La mission d'information procède à l'audition de M. Thomas Dautieu, directeur de la conformité de la Commission nationale de l'informatique et des libertés (CNIL), de Mme Marie Heuzé, juriste au service des affaires régaliennes et des collectivités territoriales, et de Mme Tiphaine Havel, conseillère pour les questions institutionnelles et parlementaires.
La séance est ouverte à dix-sept heures.
Dans le cadre de la mission d'information de la Conférence des présidents sur l'émergence et l'évolution des différentes formes de racisme et les réponses à y apporter, nous continuons, avec la rapporteure, Mme Caroline Abadie, à organiser des auditions qui nous permettent d'entendre un certain nombre d'institutions et d'organismes publics qui œuvrent au quotidien contre le racisme.
Nous avons en particulier pu entendre le Conseil supérieur de l'audiovisuel (CSA), et nous recevons aujourd'hui la Commission nationale de l'informatique et des libertés (CNIL), qui constitue une autorité administrative indépendante ayant une place centrale dans notre démocratie. Ses travaux recouvrent des questions essentielles, en particulier dans un contexte de digitalisation croissante des échanges. Elle est représentée par M. Thomas Dautieu, directeur de la conformité, qui est accompagné de Mme Heuzé et Mme Havel.
M. Dautieu, dans le cadre de cette audition, vous pourrez rappeler le cadre juridique applicable au traitement des données dans notre pays, notamment lorsqu'elles révèlent une appartenance ou une origine ethno-raciale.
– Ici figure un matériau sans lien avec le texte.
(* ===== verification/Calls.v ===== *)
(** * The calls on descriptors, and what they mean for the clients

    A server records the calls it makes on descriptors.  [received] and [written]
    are the bytes these calls moved; [fds_after] replays them on the set of the
    open descriptors, and fails when a descriptor that is not open is used or
    closed, or one that is open is accepted again. *)

From S2P Require Import Prelude EventLoop.
Local Open Scope Z_scope.

Implicit Types (x : sys_call) (xs ys : list sys_call) (n : Z) (o : gset Z).

(** ** The bytes *)

Definition call_received x : list byte :=
  match x with CallRead _ (ReadData data) => data | _ => [] end.

(** [write] took the first bytes of the buffer. *)
Definition call_written x : list byte :=
  match x with CallWrite _ buf (Wrote k) => take (Z.to_nat k) buf | _ => [] end.

Definition received xs : list byte := flat_map call_received xs.
Definition written xs : list byte := flat_map call_written xs.

Lemma received_app xs ys : received (xs ++ ys) = received xs ++ received ys.
Proof. apply flat_map_app. Qed.

Lemma written_app xs ys : written (xs ++ ys) = written xs ++ written ys.
Proof. apply flat_map_app. Qed.

(** ** The descriptors *)

Definition fd_step (x : sys_call) (o : gset Z) : option (gset Z) :=
  match x with
  | CallAccept n => guard (n ∉ o);; Some ({[n]} ∪ o)
  | CallRead n _ | CallWrite n _ _ => guard (n ∈ o);; Some o
  | CallClose n => guard (n ∈ o);; Some (o ∖ {[n]})
  end.

Fixpoint fds_after (xs : list sys_call) (o : gset Z) : option (gset Z) :=
  match xs with
  | [] => Some o
  | x :: xs => o ← fd_step x o; fds_after xs o
  end.

Lemma fds_after_app xs ys o : fds_after (xs ++ ys) o = (o' ← fds_after xs o; fds_after ys o').
Proof.
  revert o. induction xs as [|x xs IH]; intros o; [done|]. cbn [app fds_after].
  destruct (fd_step x o); [apply IH|done].
Qed.

(** Reading and writing only. *)
Definition uses n x : Prop :=
  match x with CallRead m _ | CallWrite m _ _ => m = n | _ => False end.

Lemma fds_after_uses n xs o : n ∈ o -> Forall (uses n) xs -> fds_after xs o = Some o.
Proof.
  intros Hn. induction 1 as [|x xs Hx _ IH]; [done|]. cbn [fds_after].
  destruct x; try done; cbn in Hx; subst; cbn [fd_step]; by rewrite option_guard_True.
Qed.

(** Closing only takes away. *)
Lemma fds_after_closes (ns : list Z) : forall o o', fds_after (map CallClose ns) o = Some o' -> o' ⊆ o.
Proof.
  induction ns as [|n ns IH]; intros o o' E; [by injection E as <-|].
  cbn [map fds_after] in E. apply bind_Some in E as (o1 & E1 & E). apply IH in E.
  cbn [fd_step] in E1. apply bind_Some in E1 as (_ & _ & [= <-]). set_solver.
Qed.

(** ** The descriptors of connections *)

(** The calls leave open the descriptors of the connections [m]. *)
Definition opened xs (m : gmap ptr Conn) : Prop :=
  exists o, fds_after xs ∅ = Some o /\ forall n, n ∈ o <-> exists p c, m !! p = Some c /\ fd c = n.

Lemma opened_init : opened [] ∅.
Proof.
  exists ∅. split; [done|]. intros n. split; [intros Hn; by apply elem_of_empty in Hn|].
  intros (p & c & Hp & _). by rewrite lookup_empty in Hp.
Qed.

Lemma opened_put xs m p c c' : opened xs m -> m !! p = Some c -> fd c' = fd c -> opened xs (<[p := c']> m).
Proof.
  intros (o & E & Ho) Hp Hfd. exists o. split; [done|]. intros n. rewrite Ho. split.
  - intros (q & c1 & Hq & <-). destruct (decide (q = p)) as [->|Hne].
    + exists p, c'. rewrite lookup_insert_eq. split; [done|]. congruence.
    + exists q, c1. by rewrite lookup_insert_ne.
  - intros (q & c1 & [[<- <-]|[_ Hq]]%lookup_insert_Some & <-); [by exists p, c|by exists q, c1].
Qed.

Lemma opened_uses xs ys m p c : opened xs m -> m !! p = Some c -> Forall (uses (fd c)) ys -> opened (xs ++ ys) m.
Proof.
  intros (o & E & Ho) Hp Hys. exists o. split; [|done]. rewrite fds_after_app, E, bind_Some_l.
  apply (fds_after_uses (fd c)); [|done]. apply Ho. by exists p, c.
Qed.

Lemma opened_accept xs m p c :
  opened xs m -> m !! p = None -> (forall q c', m !! q = Some c' -> fd c' <> fd c) ->
  opened (xs ++ [CallAccept (fd c)]) (<[p := c]> m).
Proof.
  intros (o & E & Ho) Hp Hfree. exists ({[fd c]} ∪ o). split.
  - rewrite fds_after_app, E, bind_Some_l. cbn [fds_after fd_step]. rewrite option_guard_True; [done|].
    intros (q & c' & Hq & Hn)%Ho. by apply (Hfree q c').
  - intros n. rewrite elem_of_union, elem_of_singleton, Ho. split.
    + intros [->|(q & c' & Hq & Hn)]; [exists p, c; by rewrite lookup_insert_eq|].
      exists q, c'. rewrite lookup_insert_ne; [done|]. congruence.
    + intros (q & c' & [[<- <-]|[_ Hq]]%lookup_insert_Some & Hn); [by left|right; by exists q, c'].
Qed.

Lemma opened_close xs m p c :
  opened xs m -> m !! p = Some c -> (forall q c', m !! q = Some c' -> fd c' = fd c -> q = p) ->
  opened (xs ++ [CallClose (fd c)]) (delete p m).
Proof.
  intros (o & E & Ho) Hp Hinj. exists (o ∖ {[fd c]}). split.
  - rewrite fds_after_app, E, bind_Some_l. cbn [fds_after fd_step]. rewrite option_guard_True; [done|].
    apply Ho. by exists p, c.
  - intros n. rewrite elem_of_difference, elem_of_singleton, Ho. split.
    + intros [(q & c' & Hq & <-) Hn]. exists q, c'. rewrite lookup_delete_ne; [done|]. intros <-. congruence.
    + intros (q & c' & [Hne Hq]%lookup_delete_Some & <-). split; [by exists q, c'|].
      intros Hfd. by destruct Hne; rewrite (Hinj q c').
Qed.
La question de ces données a souvent été abordée lors des auditions que nous avons menées, non seulement avec des représentants des institutions, mais également des intellectuels, des élus et des associations de terrain. Vous pourrez également revenir, dans votre propos liminaire, sur le rôle et les enjeux de la CNIL, mais également la mission qui incombe à la société et aux institutions en matière de lutte contre toutes les formes de racisme et de discrimination.
M. Dautieu, nous vous remercions d'avoir accepté cette audition. Nous avons en effet régulièrement évoqué la CNIL lors des précédentes auditions. Nous avons parlé de statistiques, mais également de baromètres, d'indicateurs, des enquêtes Trajectoires et origines (TeO), et de manière générale de toutes les études qui visent à mesurer les discriminations. Votre présence a donc tout son sens, car elle permettra de discuter des missions de la CNIL, mais également, par exemple, du rapport coécrit par celle-ci et le Défenseur des droits, car nous avons déjà évoqué les questions de l'« enfermement algorithmique » et de la haine en ligne sur lesquelles il porte.
Je vous remercie d'accueillir la CNIL pour cette audition. Celle-ci a pour mission de garantir que les fichiers informatiques mis en place tant dans le secteur public que dans le secteur privé respectent le cadre légal, fondé sur la loi du 6 janvier 1978 relative à l'informatique, aux fichiers et aux libertés, dite « loi informatique et libertés », et le règlement général sur la protection des données (règlement (UE) 2016/679 du 27 avril 2016 relatif à la protection des personnes physiques à l'égard du traitement des données à caractère personnel et à la libre circulation de ces données, dit règlement « RGPD »). Le premier principe posé par la réglementation (et qui intéresse plus particulièrement votre mission) est que les fichiers doivent être mis à œuvre à des fins licites et légitimes. À ce titre, la CNIL participe à la lutte contre le racisme, dans le sens où, par exemple, un fichier qui serait mis en place à des fins de discrimination en matière d'accès à l'emploi ou au logement serait, par sa nature même, contraire aux principes de la réglementation.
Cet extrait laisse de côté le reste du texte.